Chapter 9

Theo had been exhausted earlier,but after getting across the bridge, finding the barracks, and eating a meal, he’d found a second wind.

Captain Draper had hauled him into her office straight after he’d pushed away from the mess hall table, and he’d decided to tell her the whole story.

He needed assistance, and while he wanted to keep the kidnapping as quiet as possible, he also didn’t want to lie.

The only part he held back was the exact nature of Melodie’s skills.

“You trust her?” Ellen Draper asked. “The woman you want to include in the rescue?”

“She didn’t hesitate to free me from the spell I was under. She did nothing but help me. She’ll be useful when we catch up to the bastard who took the kids.” He laid out his reasoning simply, ticking them off on his fingers.
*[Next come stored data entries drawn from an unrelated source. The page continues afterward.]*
(** * ZKP login core: proof codec, chain client, verifier, gates, login flow

    A shallow embedding of [service/zkp.go] and [controller/zkp.go].

    Go strings are byte sequences; they are modelled as [string] (a list of
    8-bit [ascii]).  [*big.Int] is modelled as [Z].  What is not code of
    these two files (configuration, go-ethereum and the chain node behind
    it, the account store, the session layer) is a field of an explicit
    environment record; the calls of the chain node, the store, the
    session, the log and the response writer are recorded in a trace. *)

From Stdlib Require Import ZArith String Ascii List Bool Lia.
From Stdlib Require Import DecimalString DecimalNat DecimalFacts DecimalPos.
Import ListNotations.

Open Scope string_scope.
Open Scope Z_scope.

(* ================================================================== *)
(** * Go standard library: bytes, runes, [strings], [math/big]          *)
(* ================================================================== *)

Module GoStd.

(** The numeric value of a byte. *)
Definition byte_val (c : ascii) : Z := Z.of_N (N_of_ascii c).

(** A byte from its numeric value. *)
Definition byte_of (z : Z) : ascii := ascii_of_N (Z.to_N z).

(** [s[i:]] *)
Fixpoint drop (i : nat) (s : string) : string :=
  match i, s with
  | O, _ => s
  | S k, EmptyString => EmptyString
  | S k, String _ s' => drop k s'
  end.

(** [s[:i]] *)
Fixpoint take (i : nat) (s : string) : string :=
  match i, s with
  | O, _ => EmptyString
  | S k, EmptyString => EmptyString
  | S k, String c s' => String c (take k s')
  end.

(** [s[i]] as a number; 0 out of range (never read there by the model). *)
Definition at_ (s : string) (i : nat) : Z :=
  match String.get i s with
  | Some c => byte_val c
  | None => 0
  end.

(** [strings.HasPrefix(s, p)] *)
Fixpoint HasPrefix (s p : string) : bool :=
  match p, s with
  | EmptyString, _ => true
  | String _ _, EmptyString => false
  | String a p', String b s' => Ascii.eqb a b && HasPrefix s' p'
  end.

(** [strings.ReplaceAll(s, old, new)] for a non-empty [old]: one pass from
    the left over non-overlapping occurrences.  [skip] counts the bytes of
    a matched occurrence still to be passed over. *)
Fixpoint replace_from (old new : string) (skip : nat) (s : string) : string :=
  match s with
  | EmptyString => EmptyString
  | String c s' =>
      match skip with
      | S k => replace_from old new k s'
      | O =>
          if HasPrefix s old
          then new ++ replace_from old new (String.length old - 1) s'
          else String c (replace_from old new O s')
      end
  end.

Definition ReplaceAll (s old new : string) : string :=
  replace_from old new O s.

(** [strings.Split(s, sep)] for a one-byte separator: every field between
    separators, the empty ones included; [Split("", ",")] is [[""]]. *)
Fixpoint Split1 (sep : ascii) (s : string) : list string :=
  match s with
  | EmptyString => [EmptyString]
  | String c s' =>
      if Ascii.eqb c sep then EmptyString :: Split1 sep s'
      else match Split1 sep s' with
           | [] => [String c EmptyString]
           | f :: fs => String c f :: fs
           end
  end.

(** ** [unicode/utf8] *)

Definition RuneError : Z := 65533.
Definition RuneSelf : Z := 128.
Definition UTFMax : nat := 4.

(** What the table [first] and [acceptRanges] of [unicode/utf8] hold for a
    lead byte: the sequence length and the accepted range of the second
    byte; [None] for a byte that starts no multi-byte sequence. *)
Definition lead_info (s0 : Z) : option (nat * Z * Z) :=
  if (194 <=? s0) && (s0 <=? 223) then Some (2%nat, 128, 191)
  else if s0 =? 224 then Some (3%nat, 160, 191)
  else if (225 <=? s0) && (s0 <=? 236) then Some (3%nat, 128, 191)
  else if s0 =? 237 then Some (3%nat, 128, 159)
  else if (238 <=? s0) && (s0 <=? 239) then Some (3%nat, 128, 191)
  else if s0 =? 240 then Some (4%nat, 144, 191)
  else if (241 <=? s0) && (s0 <=? 243) then Some (4%nat, 128, 191)
  else if s0 =? 244 then Some (4%nat, 128, 143)
  else None.

Definition is_cont (b : Z) : bool := (128 <=? b) && (b <=? 191).

(** [utf8.DecodeRuneInString]: the rune and its width in bytes. *)
Definition DecodeRuneInString (s : string) : Z * nat :=
  match s with
  | EmptyString => (RuneError, 0%nat)
  | String c _ =>
      let s0 := byte_val c in
      if s0 <? RuneSelf then (s0, 1%nat)
      else match lead_info s0 with
           | None => (RuneError, 1%nat)
           | Some (sz, lo, hi) =>
               if (String.length s <? sz)%nat then (RuneError, 1%nat)
               else
                 let s1 := at_ s 1 in
                 if (s1 <? lo) || (hi <? s1) then (RuneError, 1%nat)
                 else if (sz <=? 2)%nat
                 then (Z.lor (Z.shiftl (Z.land s0 31) 6) (Z.land s1 63), 2%nat)
                 else
                   let s2 := at_ s 2 in
                   if negb (is_cont s2) then (RuneError, 1%nat)
                   else if (sz <=? 3)%nat
                   then (Z.lor (Z.lor (Z.shiftl (Z.land s0 15) 12)
                                      (Z.shiftl (Z.land s1 63) 6))
                               (Z.land s2 63), 3%nat)
                   else
                     let s3 := at_ s 3 in
                     if negb (is_cont s3) then (RuneError, 1%nat)
                     else (Z.lor (Z.lor (Z.lor (Z.shiftl (Z.land s0 7) 18)
                                               (Z.shiftl (Z.land s1 63) 12))
                                        (Z.shiftl (Z.land s2 63) 6))
                                 (Z.land s3 63), 4%nat)
           end
  end.

(** [utf8.RuneStart] *)
Definition RuneStart (b : Z) : bool := negb (Z.land b 192 =? 128).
“And she says the merchant who took you from your abductor might know where he went?”

“She thinks he knows more than he is prepared to admit. And right now, he’s our best lead.” Theo hoped she was right, because otherwise, they were just stumbling around the vast forests of Grimwalt with no direction.

Draper gave a slow nod. “All right. I’ll approve the expenses for her. You say the general has gone back to Ta-lin to raise the alarm?”

“Yes. The commander and the queen are in residence there. That’s why the princess was allowed to come on the training run.”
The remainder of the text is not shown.